[Data to use Boundary: Start]
(** *** Starvation *)

Lemma fill_slots_spec n sel more :
NoDup sel → length sel ≤ n →
NoDup (fill_slots n sel more) ∧ length (fill_slots n sel more) ≤ n ∧
∃ extra, fill_slots n sel more = sel ++ extra ∧ extra ⊆ more.
Proof.
unfold fill_slots. revert sel. induction more as [|w more IH]; intros sel Hnd Hl; simpl.
{ split_and!; [done|done|]. exists []. rewrite app_nil_r. set_solver. }
case_decide as Hd.
- destruct Hd as [Hw Hlt]. destruct (IH (sel ++ [w])) as (H1 & H2 & extra & H3 & H4).
  + apply NoDup_app. split; [done|]. split; [set_solver|]. apply NoDup_singleton.
  + rewrite length_app. simpl. lia.
  + split_and!; [done|done|]. exists (w :: extra). rewrite H3, <-app_assoc. split; [done|set_solver].
- destruct (IH sel Hnd Hl) as (H1 & H2 & extra & H3 & H4). split_and!; [done|done|].
  exists extra. split; [done|set_solver].
Qed.

Lemma starved_first_spec c :
NoDup (ids c) → NoDup (starved_first cfg c) ∧ starved_first cfg c ⊆ ids c ∧
starved_first cfg c ≡ₚ ids (filter (λ i, is_starved cfg i = true) c).
Proof.
intros Hnd.
assert (Hp : starved_first cfg c ≡ₚ ids (filter (λ i, is_starved cfg i = true) c)).
{ unfold starved_first, ids. by rewrite sorted_by_perm. }
split_and!; [|intros w|done]; rewrite Hp; [by apply ids_filter_nodup|].
unfold ids. rewrite !list_elem_of_fmap. intros (i & -> & Hi). apply list_elem_of_filter in Hi as [_ Hi].
eauto.
Qed.

(** The starved candidates come first, oldest first, and fill the batch up
  to its size. *)
Lemma apply_starvation_spec c base b :
NoDup (ids c) → base ⊆ ids c → (1 <= b)%Z → filter (λ i, is_starved cfg i = true) c ≠ [] →
let r := apply_starvation_policy cfg c base b in
is_batch c b r ∧ take (length (starved_first cfg c)) r = take (Z.to_nat b) (starved_first cfg c).
Proof.
intros Hnd Hbase Hb Hne r.
destruct (starved_first_spec c Hnd) as (N1 & S1 & P1).
assert (Hsf : starved_first cfg c ≠ []).
{ intros E. rewrite E in P1. apply Permutation_nil_l in P1. unfold ids in P1.
  symmetry in P1. by apply fmap_nil_inv in P1. }
unfold r, apply_starvation_policy. destruct (filter _ c) as [|i0 l0]; [done|]. cbv zeta.
set (sf := starved_first cfg c) in *.
destruct (Z_of_nat_complete b) as [n ->]; [lia|]. rewrite Nat2Z.id.
assert (Hn : 1 ≤ n) by lia.
destruct (Nat.leb_spec n (length sf)) as [Hle|Hlt].
- split; [|rewrite take_take, Nat.min_r by lia; done]. split.
  + eapply sublist_NoDup; [exact N1|apply sublist_take].
  + intros w Hw. apply S1. eapply elem_of_sublist; [exact Hw|apply sublist_take].
  + rewrite length_take. lia.
  + destruct sf, n; simpl in *; try lia; done.
- destruct (fill_slots_spec n sf base N1 ltac:(lia)) as (F1 & F2 & ex & F3 & F4).
  assert (Hgood : ∀ l, NoDup l → length l ≤ n → (∃ extra, l = sf ++ extra ∧ extra ⊆ ids c) →
    is_batch c (Z.of_nat n) l ∧ take (length sf) l = take n sf).
  { intros l L1 L2 (extra & -> & L3). split.
    - split; [done|set_solver|lia|]. intros E. apply app_eq_nil in E as [E _]. done.
    - rewrite take_app_length. by rewrite take_ge by lia. }
  destruct (Nat.ltb_spec (length (fill_slots n sf base)) n).
  + destruct (fill_slots_spec n _ (ids c) F1 F2) as (G1 & G2 & ex2 & G3 & G4).
    apply Hgood; [done|done|]. exists (ex ++ ex2). rewrite G3, F3, app_assoc. split; [done|set_solver].
  + apply Hgood; [done|done|]. exists ex. split; [done|set_solver].
Qed.

Lemma affinity_around_sub c b :
NoDup (ids c) → affinity_around_starved cfg c b ⊆ ids c.
Proof.
intros Hnd. unfold affinity_around_starved, select_affinity_batch_ids.
assert (Hk : dkeys (dict_of (map (λ i, (WorkflowItem.workflow_id i, WorkflowItem.runtime_graph i)) c)) = ids c).
{ rewrite dict_of_nodup.
  - unfold dkeys, ids. by rewrite <-list_fmap_compose.
  - rewrite <-list_fmap_compose. done. }
rewrite Hk. edestruct select_affinity_spec as (_ & H2 & _); [|exact Hnd|exact H2].
destruct (Z.leb_spec b 0); lia.
Qed.
End facts.

(** ** Reservations *)

Section reservations.
Context {S : Type} `{PolicyLaws S}.
Context (cfg : ManagerConfig.t).
Context (meets : dict string val → option HardwareRequirements.t → bool).
Implicit Types (m : manager S) (p : PartitionKey).

Lemma select_ids_spec (s : S) c b l :
NoDup (ids c) → c ≠ [] → (1 <= b)%Z → select_ids cfg s c b = Ok l →
is_batch c b l ∧
take (length (starved_first cfg c)) l = take (Z.to_nat b) (starved_first cfg c).
Proof.
intros Hnd Hne Hb Hs. unfold select_ids in Hs.
destruct (filter (λ i, is_starved cfg i = true) c) as [|i0 l0] eqn:E.
- split; [by eapply select_batch_is_batch|]. unfold starved_first. rewrite E. simpl.
  by rewrite take_nil.
- injection Hs as <-. apply apply_starvation_spec; [done|by apply affinity_around_sub|done|].
  by rewrite E.
Qed.

Lemma item_map_get c i : NoDup (ids c) → i ∈ c → dget (WorkflowItem.workflow_id i) (item_map c) = Some i.
Proof.
intros Hnd Hi. unfold item_map.
assert (Hl : NoDup (map (λ i, (WorkflowItem.workflow_id i, i)) c).*1).
{ rewrite <-list_fmap_compose. done. }
rewrite dict_of_nodup by done. apply elem_dget; [done|]. apply list_elem_of_fmap. eauto.
Qed.

Lemma select_items_spec c l sel :
NoDup (ids c) → l ⊆ ids c → mapR (λ w, dindex (KeyError w) w (item_map c)) l = Ok sel →
ids sel = l ∧ sel ⊆ c.
Proof.
intros Hnd Hsub Hm. apply mapR_ok_inv in Hm. revert Hsub.
induction Hm as [|w i l sel Hw Hm IH]; intros Hsub; [split; [done|set_solver]|].
assert (w ∈ ids c) as Hwc by set_solver. apply list_elem_of_fmap in Hwc as (j & -> & Hj).
unfold dindex in Hw. rewrite item_map_get in Hw by done. injection Hw as <-.
destruct IH as [IH1 IH2]; [set_solver|]. split; [unfold ids in *; csimpl; by rewrite IH1|set_solver].
Qed.

Lemma select_items_total c l :
NoDup (ids c) → l ⊆ ids c → ∃ sel, mapR (λ w, dindex (KeyError w) w (item_map c)) l = Ok sel.
Proof.
intros Hnd Hsub. apply mapR_ok_total, Forall_forall. intros w Hw.
apply Hsub, list_elem_of_fmap in Hw as (j & -> & Hj). exists j. unfold dindex.
by rewrite item_map_get.
Qed.

(** What a reservation on the state [m] holds, for its anchor partition and
  its candidate pool. *)
Record reservation_ok m (capacity : option FreeCapacity.t) (b : Z) (r : BatchReservation.t)
  (anchor : PartitionKey) (candidates : list WorkflowItem.t) : Prop := {
ro_eligible : anchor ∈ eligible_partitions cfg meets capacity m;
ro_sub : candidates ⊆+ all_items m;
ro_partition i : i ∈ candidates → partition_of cfg i = anchor;
ro_workflows : BatchSelection.workflows (BatchReservation.selection r) ⊆ candidates;
ro_ids : ids (BatchSelection.workflows (BatchReservation.selection r)) =
         ReservationPayload.selected_workflow_ids (BatchReservation.payload r);
ro_batch : is_batch candidates b
             (ReservationPayload.selected_workflow_ids (BatchReservation.payload r));
ro_starved : take (length (starved_first cfg candidates))
               (ReservationPayload.selected_workflow_ids (BatchReservation.payload r)) =
             take (Z.to_nat b) (starved_first cfg candidates);
ro_misses : ReservationPayload.miss_increment_targets (BatchReservation.payload r) =
  ids (filter (λ i, WorkflowItem.workflow_id i ∉
         ReservationPayload.selected_workflow_ids (BatchReservation.payload r)) candidates);
ro_pool : ∃ adv, build_candidate_pool_for_partition cfg anchor m = (m, (candidates, adv)) ∧
  ReservationPayload.user_rr_priorities_to_advance (BatchReservation.payload r) = adv;
ro_head : match starved_global cfg meets capacity m with
          | i :: _ => anchor = partition_of cfg i
          | [] => ReservationPayload.rr_partition_to_advance (BatchReservation.payload r) = Some anchor
          end;
}.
[Data to use Boundary: End]
> [Requirement]
For the word "option", find every line in the data that holds it and copy that line.

> [Answer to this task]
Context (meets : dict string val → option HardwareRequirements.t → bool).
Record reservation_ok m (capacity : option FreeCapacity.t) (b : Z) (r : BatchReservation.t)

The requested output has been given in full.